Data>
════════

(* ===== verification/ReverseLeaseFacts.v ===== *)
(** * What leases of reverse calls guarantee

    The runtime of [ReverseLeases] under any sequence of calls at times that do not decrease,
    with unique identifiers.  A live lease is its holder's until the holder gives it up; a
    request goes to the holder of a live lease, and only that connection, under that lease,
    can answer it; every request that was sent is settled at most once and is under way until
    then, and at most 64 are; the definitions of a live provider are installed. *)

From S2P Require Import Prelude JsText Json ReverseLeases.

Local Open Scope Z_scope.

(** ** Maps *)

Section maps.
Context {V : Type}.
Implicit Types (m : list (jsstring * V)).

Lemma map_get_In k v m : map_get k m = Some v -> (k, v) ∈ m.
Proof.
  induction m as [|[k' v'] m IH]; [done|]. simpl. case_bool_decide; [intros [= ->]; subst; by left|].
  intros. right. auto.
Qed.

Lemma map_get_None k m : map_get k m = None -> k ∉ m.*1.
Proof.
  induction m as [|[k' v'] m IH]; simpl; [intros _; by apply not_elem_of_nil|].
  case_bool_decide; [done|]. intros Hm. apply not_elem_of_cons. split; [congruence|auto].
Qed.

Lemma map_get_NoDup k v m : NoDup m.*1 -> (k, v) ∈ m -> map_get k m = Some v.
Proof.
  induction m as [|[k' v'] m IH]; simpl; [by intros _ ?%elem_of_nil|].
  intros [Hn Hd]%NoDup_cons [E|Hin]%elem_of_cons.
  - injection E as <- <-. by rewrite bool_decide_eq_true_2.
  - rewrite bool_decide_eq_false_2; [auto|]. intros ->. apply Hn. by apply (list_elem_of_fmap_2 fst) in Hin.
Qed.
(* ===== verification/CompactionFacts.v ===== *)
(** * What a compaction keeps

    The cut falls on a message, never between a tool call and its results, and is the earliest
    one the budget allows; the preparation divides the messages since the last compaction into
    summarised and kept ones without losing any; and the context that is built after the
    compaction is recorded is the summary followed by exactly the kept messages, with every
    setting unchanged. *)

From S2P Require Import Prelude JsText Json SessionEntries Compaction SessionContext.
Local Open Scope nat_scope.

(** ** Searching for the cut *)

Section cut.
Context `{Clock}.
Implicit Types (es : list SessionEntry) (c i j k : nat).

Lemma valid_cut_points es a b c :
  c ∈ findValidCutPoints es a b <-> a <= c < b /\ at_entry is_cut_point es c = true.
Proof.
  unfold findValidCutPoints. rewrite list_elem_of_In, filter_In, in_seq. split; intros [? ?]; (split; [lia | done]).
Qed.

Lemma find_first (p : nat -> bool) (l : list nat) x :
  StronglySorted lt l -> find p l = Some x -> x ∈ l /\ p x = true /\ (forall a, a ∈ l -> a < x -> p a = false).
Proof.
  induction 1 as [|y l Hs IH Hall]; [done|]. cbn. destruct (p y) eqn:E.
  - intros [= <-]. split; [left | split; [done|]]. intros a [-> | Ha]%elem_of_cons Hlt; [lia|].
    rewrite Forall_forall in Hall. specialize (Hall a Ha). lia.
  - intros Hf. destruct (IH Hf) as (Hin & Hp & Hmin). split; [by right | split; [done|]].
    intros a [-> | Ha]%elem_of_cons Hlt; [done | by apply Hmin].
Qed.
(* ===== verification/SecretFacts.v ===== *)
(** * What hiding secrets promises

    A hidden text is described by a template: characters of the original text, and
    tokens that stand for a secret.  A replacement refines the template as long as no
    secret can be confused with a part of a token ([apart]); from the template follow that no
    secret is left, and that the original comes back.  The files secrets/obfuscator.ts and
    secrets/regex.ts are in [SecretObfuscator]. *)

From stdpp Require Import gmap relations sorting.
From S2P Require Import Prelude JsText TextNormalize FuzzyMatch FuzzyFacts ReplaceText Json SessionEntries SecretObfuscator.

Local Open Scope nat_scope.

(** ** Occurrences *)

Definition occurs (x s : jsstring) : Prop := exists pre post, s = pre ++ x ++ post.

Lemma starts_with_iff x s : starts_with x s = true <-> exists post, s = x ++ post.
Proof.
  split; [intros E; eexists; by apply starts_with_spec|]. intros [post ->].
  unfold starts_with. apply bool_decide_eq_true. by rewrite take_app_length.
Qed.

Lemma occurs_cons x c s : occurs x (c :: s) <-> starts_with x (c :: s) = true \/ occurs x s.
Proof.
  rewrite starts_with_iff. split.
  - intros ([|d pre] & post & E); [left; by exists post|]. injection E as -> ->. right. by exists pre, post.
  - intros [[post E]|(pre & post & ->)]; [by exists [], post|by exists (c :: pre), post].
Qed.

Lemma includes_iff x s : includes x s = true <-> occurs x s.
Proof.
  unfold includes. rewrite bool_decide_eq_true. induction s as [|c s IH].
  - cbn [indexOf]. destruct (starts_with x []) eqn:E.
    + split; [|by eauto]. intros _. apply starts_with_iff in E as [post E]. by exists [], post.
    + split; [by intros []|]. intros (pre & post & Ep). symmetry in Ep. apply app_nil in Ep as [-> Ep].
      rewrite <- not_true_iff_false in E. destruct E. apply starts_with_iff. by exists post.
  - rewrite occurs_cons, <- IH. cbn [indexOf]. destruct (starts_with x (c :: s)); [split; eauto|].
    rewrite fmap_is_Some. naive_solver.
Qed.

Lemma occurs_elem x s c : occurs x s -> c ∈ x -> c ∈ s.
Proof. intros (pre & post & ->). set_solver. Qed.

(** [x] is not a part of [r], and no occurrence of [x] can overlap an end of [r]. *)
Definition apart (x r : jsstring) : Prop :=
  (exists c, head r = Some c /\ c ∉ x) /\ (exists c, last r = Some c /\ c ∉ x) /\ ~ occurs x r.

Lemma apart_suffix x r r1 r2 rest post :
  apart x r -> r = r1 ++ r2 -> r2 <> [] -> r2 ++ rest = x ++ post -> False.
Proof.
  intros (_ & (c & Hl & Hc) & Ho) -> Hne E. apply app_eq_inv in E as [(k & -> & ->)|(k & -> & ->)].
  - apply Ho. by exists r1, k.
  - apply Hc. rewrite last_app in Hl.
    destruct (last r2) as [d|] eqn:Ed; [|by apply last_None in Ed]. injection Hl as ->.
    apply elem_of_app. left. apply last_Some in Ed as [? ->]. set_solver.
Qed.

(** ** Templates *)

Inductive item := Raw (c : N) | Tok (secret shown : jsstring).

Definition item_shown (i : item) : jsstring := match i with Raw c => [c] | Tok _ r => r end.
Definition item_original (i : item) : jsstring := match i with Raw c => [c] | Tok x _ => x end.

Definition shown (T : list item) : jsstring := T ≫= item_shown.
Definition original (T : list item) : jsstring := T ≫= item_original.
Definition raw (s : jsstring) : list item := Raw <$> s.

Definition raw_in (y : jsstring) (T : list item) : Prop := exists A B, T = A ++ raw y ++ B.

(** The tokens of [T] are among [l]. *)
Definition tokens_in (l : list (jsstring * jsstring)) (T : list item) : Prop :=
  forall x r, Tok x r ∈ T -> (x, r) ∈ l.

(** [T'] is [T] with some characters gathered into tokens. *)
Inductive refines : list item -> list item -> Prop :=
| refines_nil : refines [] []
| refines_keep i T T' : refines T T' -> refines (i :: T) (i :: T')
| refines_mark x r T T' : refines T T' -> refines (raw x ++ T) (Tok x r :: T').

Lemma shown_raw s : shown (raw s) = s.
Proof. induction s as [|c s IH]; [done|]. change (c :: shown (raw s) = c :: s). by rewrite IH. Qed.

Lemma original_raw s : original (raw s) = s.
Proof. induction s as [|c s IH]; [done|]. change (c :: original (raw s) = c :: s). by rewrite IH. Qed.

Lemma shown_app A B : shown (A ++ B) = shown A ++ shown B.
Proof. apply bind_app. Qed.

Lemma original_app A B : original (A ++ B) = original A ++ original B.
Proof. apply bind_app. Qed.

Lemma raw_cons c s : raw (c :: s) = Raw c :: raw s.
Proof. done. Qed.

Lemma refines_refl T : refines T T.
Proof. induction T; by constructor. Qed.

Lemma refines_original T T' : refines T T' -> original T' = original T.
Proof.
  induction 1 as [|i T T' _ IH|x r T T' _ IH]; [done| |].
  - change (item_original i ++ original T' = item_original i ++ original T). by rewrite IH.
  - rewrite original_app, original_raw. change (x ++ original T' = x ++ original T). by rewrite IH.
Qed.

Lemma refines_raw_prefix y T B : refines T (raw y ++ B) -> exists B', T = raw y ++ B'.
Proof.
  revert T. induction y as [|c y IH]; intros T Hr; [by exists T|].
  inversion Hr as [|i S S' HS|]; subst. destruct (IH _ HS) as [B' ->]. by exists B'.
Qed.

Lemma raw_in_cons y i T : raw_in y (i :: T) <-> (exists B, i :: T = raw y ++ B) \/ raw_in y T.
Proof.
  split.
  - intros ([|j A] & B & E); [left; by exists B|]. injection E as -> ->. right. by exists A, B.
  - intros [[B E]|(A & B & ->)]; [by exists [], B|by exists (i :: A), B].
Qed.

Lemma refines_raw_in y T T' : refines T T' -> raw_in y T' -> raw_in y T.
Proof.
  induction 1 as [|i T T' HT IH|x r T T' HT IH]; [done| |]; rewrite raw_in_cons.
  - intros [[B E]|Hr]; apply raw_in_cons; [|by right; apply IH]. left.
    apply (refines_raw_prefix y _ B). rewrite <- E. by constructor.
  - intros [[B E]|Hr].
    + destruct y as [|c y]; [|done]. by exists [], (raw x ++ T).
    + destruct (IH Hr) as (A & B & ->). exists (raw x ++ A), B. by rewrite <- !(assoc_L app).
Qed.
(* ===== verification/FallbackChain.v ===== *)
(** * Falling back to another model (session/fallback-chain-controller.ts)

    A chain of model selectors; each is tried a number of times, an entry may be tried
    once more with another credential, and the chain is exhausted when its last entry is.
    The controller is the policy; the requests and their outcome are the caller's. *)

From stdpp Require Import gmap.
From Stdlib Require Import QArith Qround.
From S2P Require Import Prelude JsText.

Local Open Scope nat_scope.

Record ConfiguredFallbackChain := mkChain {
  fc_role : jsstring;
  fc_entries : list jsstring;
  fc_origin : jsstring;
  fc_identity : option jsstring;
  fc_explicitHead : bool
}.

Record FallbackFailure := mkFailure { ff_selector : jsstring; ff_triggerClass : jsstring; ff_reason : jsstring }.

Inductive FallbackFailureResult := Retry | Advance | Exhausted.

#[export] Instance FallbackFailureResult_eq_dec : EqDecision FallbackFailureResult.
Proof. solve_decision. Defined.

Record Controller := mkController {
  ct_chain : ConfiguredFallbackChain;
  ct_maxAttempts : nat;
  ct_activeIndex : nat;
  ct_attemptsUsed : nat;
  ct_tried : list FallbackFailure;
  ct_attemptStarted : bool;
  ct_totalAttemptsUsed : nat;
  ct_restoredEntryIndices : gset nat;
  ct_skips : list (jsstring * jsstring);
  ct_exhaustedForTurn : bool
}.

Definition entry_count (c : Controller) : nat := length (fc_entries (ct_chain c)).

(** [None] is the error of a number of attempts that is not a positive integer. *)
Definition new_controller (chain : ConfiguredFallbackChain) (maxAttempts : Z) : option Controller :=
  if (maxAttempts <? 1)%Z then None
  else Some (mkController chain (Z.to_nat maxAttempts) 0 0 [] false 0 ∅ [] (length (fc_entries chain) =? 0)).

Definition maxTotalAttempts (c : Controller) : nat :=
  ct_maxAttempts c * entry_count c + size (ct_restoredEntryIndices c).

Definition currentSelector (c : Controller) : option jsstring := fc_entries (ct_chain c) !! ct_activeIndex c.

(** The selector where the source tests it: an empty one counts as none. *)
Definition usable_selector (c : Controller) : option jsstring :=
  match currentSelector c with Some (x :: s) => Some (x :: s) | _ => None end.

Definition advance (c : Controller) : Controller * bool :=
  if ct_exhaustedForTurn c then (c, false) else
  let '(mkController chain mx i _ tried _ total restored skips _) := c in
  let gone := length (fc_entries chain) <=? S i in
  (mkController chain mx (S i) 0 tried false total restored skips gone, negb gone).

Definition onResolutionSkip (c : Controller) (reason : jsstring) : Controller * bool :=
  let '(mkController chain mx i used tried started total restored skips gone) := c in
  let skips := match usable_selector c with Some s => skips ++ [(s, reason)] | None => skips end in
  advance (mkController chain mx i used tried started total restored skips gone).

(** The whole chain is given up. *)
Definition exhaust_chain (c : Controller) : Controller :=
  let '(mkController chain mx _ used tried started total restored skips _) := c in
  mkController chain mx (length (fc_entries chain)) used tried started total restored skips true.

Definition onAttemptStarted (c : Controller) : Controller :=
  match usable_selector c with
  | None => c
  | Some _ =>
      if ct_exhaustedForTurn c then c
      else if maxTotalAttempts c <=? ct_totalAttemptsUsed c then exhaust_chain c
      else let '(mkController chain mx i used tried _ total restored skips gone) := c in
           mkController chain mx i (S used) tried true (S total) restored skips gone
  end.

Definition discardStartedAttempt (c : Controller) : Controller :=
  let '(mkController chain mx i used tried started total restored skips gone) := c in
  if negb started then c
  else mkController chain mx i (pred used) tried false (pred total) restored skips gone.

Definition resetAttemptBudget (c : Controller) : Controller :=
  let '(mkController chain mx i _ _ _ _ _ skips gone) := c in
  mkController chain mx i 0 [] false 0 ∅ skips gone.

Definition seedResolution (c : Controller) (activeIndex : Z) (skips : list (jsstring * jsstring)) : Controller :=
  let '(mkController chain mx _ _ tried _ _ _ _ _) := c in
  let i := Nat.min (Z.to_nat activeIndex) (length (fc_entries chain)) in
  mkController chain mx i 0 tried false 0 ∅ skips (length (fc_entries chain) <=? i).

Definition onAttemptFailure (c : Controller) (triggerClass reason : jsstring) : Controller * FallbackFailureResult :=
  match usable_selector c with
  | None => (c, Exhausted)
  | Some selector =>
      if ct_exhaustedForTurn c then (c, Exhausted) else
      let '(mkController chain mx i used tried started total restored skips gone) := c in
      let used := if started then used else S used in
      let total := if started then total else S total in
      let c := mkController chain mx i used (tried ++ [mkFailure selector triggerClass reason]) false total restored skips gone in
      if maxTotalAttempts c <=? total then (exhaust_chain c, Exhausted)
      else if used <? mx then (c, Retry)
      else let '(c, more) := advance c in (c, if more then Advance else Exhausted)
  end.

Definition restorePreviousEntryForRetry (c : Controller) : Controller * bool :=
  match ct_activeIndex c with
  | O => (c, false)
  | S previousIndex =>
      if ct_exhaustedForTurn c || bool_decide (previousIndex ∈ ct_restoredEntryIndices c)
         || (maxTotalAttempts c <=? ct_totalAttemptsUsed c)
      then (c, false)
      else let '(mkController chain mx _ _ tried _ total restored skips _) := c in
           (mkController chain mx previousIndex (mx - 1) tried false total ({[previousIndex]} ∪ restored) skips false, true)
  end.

════════

Exercise goal> Starting at the line above that contains "exists [], post.", repeat each line exactly up to and including the line that contains "Ep as [-> Ep].", and stop there.

Solved exercise>
    + split; [|by eauto]. intros _. apply starts_with_iff in E as [post E]. by exists [], post.
    + split; [by intros []|]. intros (pre & post & Ep). symmetry in Ep. apply app_nil in Ep as [-> Ep].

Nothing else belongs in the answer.